Exercise has great benefits for your physical health – it can strengthen your muscles, improve your cardiovascular system, and reduce your risk of diseases like stroke and diabetes. But, did you know that exercise can have benefits for your mental health too?

Why exercise lifts your mood

Exercise causes your brain to release chemicals including endorphins, adrenaline, serotonin and dopamine. These chemicals all work together to make you feel good. In addition to the chemical changes in your brain, exercising can lead to a feeling of accomplishment and relaxation of your muscles, also helping you feel good. 

Exercise and depression

Exercise on it’s own is not a cure for depression, but research has show it can be as effective as medication for mild to moderate depression.
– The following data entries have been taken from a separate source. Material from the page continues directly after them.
(** When all messages of the countdown fit, each one does. *)
Lemma message_fits_at (m : Z) :
  message_fits settings = true ->
  0 < m <= countdown settings ->
  fits_msg settings m = true.
Proof.
  unfold message_fits. intros H Hm. rewrite forallb_forall in H.
  rewrite <- (Z2Nat.id m) by lia. apply H. apply in_seq. lia.
Qed.

(** Nothing needs to fit when nothing is shown. *)
Lemma silent_message_fits :
  has_opt settings OPT_SILENT = true -> message_fits settings = true.
Proof.
  intros Hs. unfold message_fits. apply forallb_forall. intros k _.
  unfold fits_msg. now rewrite Hs.
Qed.

(** A sufficient condition: a template of at most 255 bytes (as
    [parse_arguments] leaves it) and seconds of at most eight digits. *)
Lemma message_fits_when :
  (String.length (template settings) <= 255)%nat ->
  (forall n, 0 < n <= countdown settings ->
             (List.length (Libc.sprintf_d n) <= 8)%nat) ->
  message_fits settings = true.
Proof.
  intros Ht Hd. unfold message_fits. apply forallb_forall. intros k Hk.
  apply in_seq in Hk. unfold fits_msg. rewrite prepare_message_render.
  pose proof (render_fits_msg (template settings) (Z.of_nat k) Ht
                (Hd (Z.of_nat k) ltac:(lia))) as Hfit.
  replace (String.length (render (template settings) (Z.of_nat k))
           <? MSG_SIZE)%nat
    with true by (symmetry; apply Nat.ltb_lt; unfold MSG_SIZE; lia).
  apply orb_true_r.
Qed.

End Loop.

(** ** The countdown from start to end *)

(** C1: with [N >= 0] seconds to count and no input at any poll, the [k]-th
    tick (for every [k] up to [N]) leaves [N - k] seconds, one poll each and
    nothing read; the loop is then left through its condition with no second
    left, after exactly [N] polls, and the summary reports [N] elapsed
    seconds.  With [N = 0] the very first test of the condition ends the
    loop: no message, no poll.  (The messages shown are taken to fit their
    buffer.) *)
Theorem countdown_without_input (settings : Settings)
    (select_results : nat -> Z) (w : world) :
  0 <= countdown settings ->
  message_fits settings = true ->
  (forall i, select_results i = 0) ->
  (forall k, (k <= Z.to_nat (countdown settings))%nat ->
     exists wk,
       ticks k settings select_results (Running (countdown settings)) w
       = Some (Running (countdown settings - Z.of_nat k), wk)
       /\ polls wk = (polls w + k)%nat /\ drains wk = drains w)
  /\ (exists o,
        main_loop settings select_results w = Some o
        /\ loop_end o = Some (Timeout, 0)
        /\ polls (final o) = (polls w + Z.to_nat (countdown settings))%nat
        /\ drains (final o) = drains w
        /\ (has_opt settings OPT_SILENT = false ->
            has_opt settings OPT_SUPPRESS_EXIT_INFO = false ->
            exists shown,
              output (final o)
              = (shown
                 ++ [Fputs Stdout
                       (exit_summary (status o) (countdown settings))])%list))
  /\ (countdown settings = 0 ->
      tick settings select_results (Running (countdown settings)) w
      = Some (Done Timeout 0, w)).
Proof.
  intros HN Hfit Hsel.
  assert (Hfits : forall m,
    0 < m <= countdown settings -> fits_msg settings m = true)
    by (intros m Hm; now apply message_fits_at).
  split; [|split].
  - intros k Hk. apply ticks_timeouts;
      [lia | intros m Hm; apply Hfits; lia | intros; apply Hsel].
  - destruct (ticks_timeouts settings select_results
                (Z.to_nat (countdown settings)) (countdown settings) w)
      as (wN & Hticks & Hp & Hd);
      [lia | intros m Hm; apply Hfits; lia | intros; apply Hsel |].
    rewrite Z2Nat.id in Hticks by exact HN. rewrite Z.sub_diag in Hticks.
    unfold main_loop.
    replace (S (Z.to_nat (countdown settings)))
      with (Z.to_nat (countdown settings) + 1)%nat by lia.
    rewrite (countdown_loop_after_ticks _ _ _ _ _ _ _ _ Hticks).
    cbn [countdown_loop]. rewrite tick_expired by lia.
    eexists. split; [reflexivity|]. cbn [loop_end final status].
    split; [reflexivity|].
    split; [destruct (has_opt settings OPT_SILENT),
              (has_opt settings OPT_SUPPRESS_EXIT_INFO); exact Hp|].
    split; [destruct (has_opt settings OPT_SILENT),
              (has_opt settings OPT_SUPPRESS_EXIT_INFO); exact Hd|].
    intros Hs Hz. rewrite Hs, Hz. cbn [negb]. rewrite Z.sub_0_r.
    exists (output wN). reflexivity.
  - intros H0. rewrite H0. apply tick_expired. lia.
Qed.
In fact, the most commonly prescribed antidepressants are SSRI drugs, which work by increasing the amount of serotonin in your system. As mentioned above, exercise also increases the amount of serotonin in your system, so the effect on depression shouldn’t be a surprise. 

Make time for yourself

Many people believe they are “too busy” for exercise. Being “too busy” for something really just means that you’re prioritizing something else above it. By placing exercise high on your priority list, you’re prioritizing yourself. This is a great way to help boost your mood and your confidence, because you’re taking a portion of your day for yourself.

Choose physical activity you enjoy

While any physical activity will help release endorphins and serotonin, choosing something you enjoy can help boost your mood even further. In addition, by using physical activity that’s fun for you, you’ll be more likely to be consistent. Consistently exercising is important for getting the most benefit out of it.